The first episode aired on Monday at 7 pm, followed by a special 9 pm show that night and for the next four evenings. Peter Fincham, ITV's director of television, channels and online, said: 'With...the explosive return of one of Coronation Street's most notorious villains, it's a huge week for ITV and our viewers. I'm particularly delighted that both shows will be available in high definition for the first time on ITV HD.'

Following the Cumbria shootings, that occurred on 2 June 2010, the Siege Week was temporarily taken off-air, as it was felt that the storyline was too similar to real life events.
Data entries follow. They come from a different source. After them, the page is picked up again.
(** * IBBS backend: seat leases, booking confirmation and payment webhooks

    A shallow embedding of
      app/services/seat_lock.py
      app/services/payment_gateway.py
      app/modules/bookings/router.py
      app/modules/payments/router.py
      app/models/models.py (tables trips, bookings, payments)
    together with the properties of the reservation core.

    Every request handler is a short sequence of round trips to the two
    stores (Redis and the relational ledger).  A round trip is one atomic
    step on the shared [World]; a handler is a [proc], a tree of such
    steps, so that handlers can be run one after the other ([exec]) or
    interleaved by a scheduler ([run]). *)

From stdpp Require Import base gmap strings list fin_maps pretty.
From Stdlib Require Import ZArith Lia.
From Stdlib Require QArith Qabs.

Open Scope Z_scope.

(** ** Python values and exceptions *)

(** Exceptions other than [HTTPException] that the modelled code meets. *)
Inductive error :=
  | IntegrityError      (* sqlalchemy.exc.IntegrityError *)
  | ProgrammingError    (* sqlalchemy.exc.ProgrammingError *)
  | DBAPIError          (* any other sqlalchemy.exc.DBAPIError: a DataError *)
  | OperationalError    (* the ledger cannot be reached *)
  | ConnectionError     (* Redis cannot be reached *)
  | ResponseError       (* Redis refuses the command *)
  | TypeError
  | AttributeError
  | OverflowError
  | NameError
  | PaymentError.

(** [detail=] of an HTTPException is a literal or [str(exc)]. *)
Inductive exn :=
  | Err (e : error)
  | HTTPException (status_code : Z) (d : detail)
with detail :=
  | Text (s : string)
  | StrOf (e : exn).

Inductive result (A : Type) :=
  | Ok (a : A)
  | Raise (e : exn).
Arguments Ok {A} a.
Arguments Raise {A} e.

Definition HTTP_400_BAD_REQUEST : Z := 400.
Definition HTTP_409_CONFLICT : Z := 409.

(** A member of a JSON object as the webhook handler reads it: a string,
    an integer, or any other value (true, false, a number with a fraction,
    an array, an object), which the handler only tests for truth and
    prints.  A member that is null reads as an absent one: [dict.get]
    returns [None] for both. *)
Inductive jval :=
  | JStr (s : string)
  | JNum (z : Z)
  | JOther (truth : bool) (text : string).

(** Python truthiness of [x] where [x] came from [dict.get]. *)
Definition truthy (v : option jval) : bool :=
  match v with
  | None => false
  | Some (JStr s) => negb (String.eqb s "")
  | Some (JNum z) => negb (z =? 0)
  | Some (JOther t _) => t
  end.

(** [a or b] *)
Definition py_or (a b : option jval) : option jval :=
  if truthy a then a else b.

(** [str(v)] *)
Definition py_str (v : jval) : string :=
  match v with
  | JStr s => s
  | JNum z => pretty z
  | JOther _ text => text
  end.

(** A Python float: a finite one, given by the decimal the driver sends
    for it, an infinite one, or not a number. *)
Inductive pyfloat :=
  | Finite (q : QArith_base.Q)
  | Infinite
  | NaN.

(** [str(x)] inside a format string, where [x] is an int or [None]. *)
Definition format_int (x : option Z) : string :=
  match x with
  | Some z => pretty z
  | None => "None"
  end.

Definition lower_ascii (c : Ascii.ascii) : Ascii.ascii :=
  let n := Ascii.N_of_ascii c in
  if ((65 <=? n) && (n <=? 90))%N then Ascii.ascii_of_N (n + 32) else c.

(** [s.lower()] on the ASCII range; none of the strings it is compared
    with below can be produced from a character outside that range. *)
Fixpoint lower (s : string) : string :=
  match s with
  | EmptyString => EmptyString
  | String c s' => String (lower_ascii c) (lower s')
  end.

(** Every character of a string passes a test. *)
Fixpoint all_chars (P : Ascii.ascii → bool) (s : string) : bool :=
  match s with
  | EmptyString => true
  | String c s' => P c && all_chars P s'
  end.

(** A str that [hmac.compare_digest] accepts: ASCII only. *)
Definition is_ascii (s : string) : bool :=
  all_chars (λ c, (Ascii.N_of_ascii c <? 128)%N) s.

Definition is_space (c : Ascii.ascii) : bool := (Ascii.N_of_ascii c =? 32)%N.
Definition not_nul (c : Ascii.ascii) : bool := negb (Ascii.N_of_ascii c =? 0)%N.

(** What a VARCHAR(n) column stores for a text: the text when it fits;
    when it is longer, its first [n] characters if the rest are all
    spaces, and nothing, the statement failing, otherwise.  No text with
    a NUL character is stored. *)
Definition varchar (n : nat) (s : string) : option string :=
  if negb (all_chars not_nul s) then None
  else if (String.length s <=? n)%nat then Some s
  else if all_chars is_space (String.substring n (String.length s - n) s)
       then Some (String.substring 0 n s)
       else None.

(** ** The two stores *)

(** *** Redis *)

Record entry := Entry {
  value : string;
  expires_at : option Z;        (* absolute time, [None]: no expiry *)
}.

(** *** Ledger tables (app/models/models.py)

    Only the columns the handlers read or constrain are kept; amounts,
    currencies and timestamps are written by the handlers and never read
    back by them. *)

Record Trip := mkTrip {
  seats_available : Z;
}.

Record Booking := mkBooking {
  user_id : option Z;           (* FK users.id, nullable *)
  trip_id : Z;                  (* FK trips.id, NOT NULL *)
  seat_id : option Z;           (* FK seats.id, nullable *)
  status : string;
}.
The remaining siege episodes were transmitted the following week instead, in a heavily truncated schedule. It was postponed until Monday 7 June, and aired throughout the week every night except the Tuesday.

==Reception==
The 9 pm first night of 'Siege Week' was an instant hit with viewers, attracting more than 500,000 viewers to the ITV HD channel on Monday 31 May.

Ian Wylie, writing for The Guardian, said that "the conclusion to Siege Week was some of the best Corrie I'd ever seen. It certainly sets the benchmark for the 50th anniversary in December."

When King left Coronation Street in 2016, she named the Siege Week as one of her five favourite moments from ten years on the show.